** Task statement **
Copy each line below in which the string "drawn" occurs.

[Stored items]
Content starts
(** * Virtua Grotesk print-proof generator: a verification development

    A shallow embedding of [proof.py] and the properties of its page
    layout.  The script drives two external libraries: fontTools (to read
    a font's naming table and character map) and DrawBot (a page-based
    drawing surface).  Both are modelled by what the script consumes of
    them:

    - a parsed font is a record [ttfont], whose Unicode character map
      may be absent; opening a path is an oracle [open_font] that may
      fail, and so is writing the document ([can_save]);
    - DrawBot is a state: the pages drawn so far, the current graphics
      state and the save/restore stack.  Text measurement
      ([db.textSize]) is an injected function of the current font, the
      current size and the string.

    Python [str] is a sequence of code points, so strings are lists of
    code points ([pystr]); [len], slicing and [join] are the list
    operations.  Python floats are modelled by exact rationals ([Q]).
    The vertical cursors only ever hold multiples of a tenth of a point,
    and no comparison of a cursor with a bottom margin comes closer than
    a tenth of a point to its threshold, many orders of magnitude more
    than the rounding of double precision: the rational cursor takes
    every branch the floating-point cursor takes.  Measured widths are
    whatever the injected measurer returns. *)

From Stdlib Require Import QArith Qround Lqa.
From stdpp Require Import base list sorting gmap strings.
From Equations Require Import Equations.

Local Open Scope Z_scope.

(** ** Python strings *)

Definition pystr := list N.

Fixpoint py (s : string) : pystr :=
  match s with
  | EmptyString => []
  | String a s' => Ascii.N_of_ascii a :: py s'
  end.

(** [sep.join(parts)] *)
Fixpoint join (sep : pystr) (parts : list pystr) : pystr :=
  match parts with
  | [] => []
  | [p] => p
  | p :: rest => p ++ sep ++ join sep rest
  end.

(** [list(s)]: the one-character strings of [s]. *)
Definition chars (s : pystr) : list pystr := map (fun c => [c]) s.

(** [chr(cp)].  The keys of a Unicode character map are code points
    below [0x110000], where [chr] is defined. *)
Definition chr (cp : N) : pystr := [cp].

(** [s[:n]] and [s[n:]] for [0 <= n]. *)
Definition slice_to (n : nat) (s : pystr) : pystr := take n s.
Definition slice_from (n : nat) (s : pystr) : pystr := drop n s.

(** [s[:-2]] *)
Definition drop_last2 (s : pystr) : pystr := take (length s - 2)%nat s.

(** *** Number formatting *)

Definition digit_char (d : N) : N :=
  if (d <? 10)%N then (48 + d)%N else (55 + d)%N.

Fixpoint digits_aux (base : N) (fuel : nat) (n : N) (acc : pystr) : pystr :=
  match fuel with
  | O => acc
  | S fuel' =>
      let acc' := digit_char (n mod base)%N :: acc in
      if (n / base =? 0)%N then acc' else digits_aux base fuel' (n / base)%N acc'
  end.

Definition digits (base n : N) : pystr :=
  digits_aux base (S (N.to_nat (N.log2 n))) n [].

(** [f"{n}"] for a non-negative integer. *)
Definition str_of_N (n : N) : pystr := digits 10 n.

Definition str_of_Z (z : Z) : pystr :=
  if z <? 0 then 45%N :: str_of_N (Z.to_N (- z)) else str_of_N (Z.to_N z).

(** [f"{cp:04X}"]: upper-case hexadecimal, zero-filled to four places. *)
Definition format_04X (cp : N) : pystr :=
  let d := digits 16 cp in
  replicate (4 - length d)%nat 48%N ++ d.

(** ** Page settings *)

Definition PAGE_WIDTH : Z := 612.
Definition PAGE_HEIGHT : Z := 792.
Definition MARGIN : Z := 36.

(** ** Rationals standing for Python floats *)

Local Coercion inject_Z : Z >-> Q.

Definition Qltb (a b : Q) : bool := negb (Qle_bool b a).

#[global] Instance Q_eq_dec : EqDecision Q.
Proof. solve_decision. Defined.

(** [int(q)] for a non-negative float. *)
Definition int_of_Q (q : Q) : Z := Qfloor q.

(** ** The drawing surface *)

Record gstate := GState {
  gs_font : pystr;
  gs_fontSize : Q;
  gs_fill : option Q;
  gs_stroke : option Q;
  gs_strokeWidth : Q
}.

#[global] Instance gstate_eq_dec : EqDecision gstate.
Proof. solve_decision. Defined.

(** DrawBot's defaults; [newPage] resets the graphics state to them. *)
Definition default_gstate : gstate :=
  GState (py "LucidaGrande") 10 (Some 0%Q) None 1.

Inductive prim :=
| PText (g : gstate) (txt : pystr) (x y : Q)
| PTextBox (g : gstate) (txt : pystr) (x y w h : Q)
| PRect (g : gstate) (x y w h : Q).

#[global] Instance prim_eq_dec : EqDecision prim.
Proof. solve_decision. Defined.

(** A page: its size and what was drawn on it, most recent first. *)
Record page := Page {
  pg_size : Z * Z;
  pg_prims : list prim
}.

(** The surface: pages most recent first (the head is the current
    page), the graphics state and the [save]/[restore] stack. *)
Record canvas := Canvas {
  pages : list page;
  gs : gstate;
  stack : list gstate
}.

(** The pages in the order of the finished document, each with its
    primitives in drawing order. *)
Definition document (c : canvas) : list (list prim) :=
  rev (map (fun p => rev (pg_prims p)) (pages c)).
Content ends
** Written reply **
    - DrawBot is a state: the pages drawn so far, the current graphics
(** A page: its size and what was drawn on it, most recent first. *)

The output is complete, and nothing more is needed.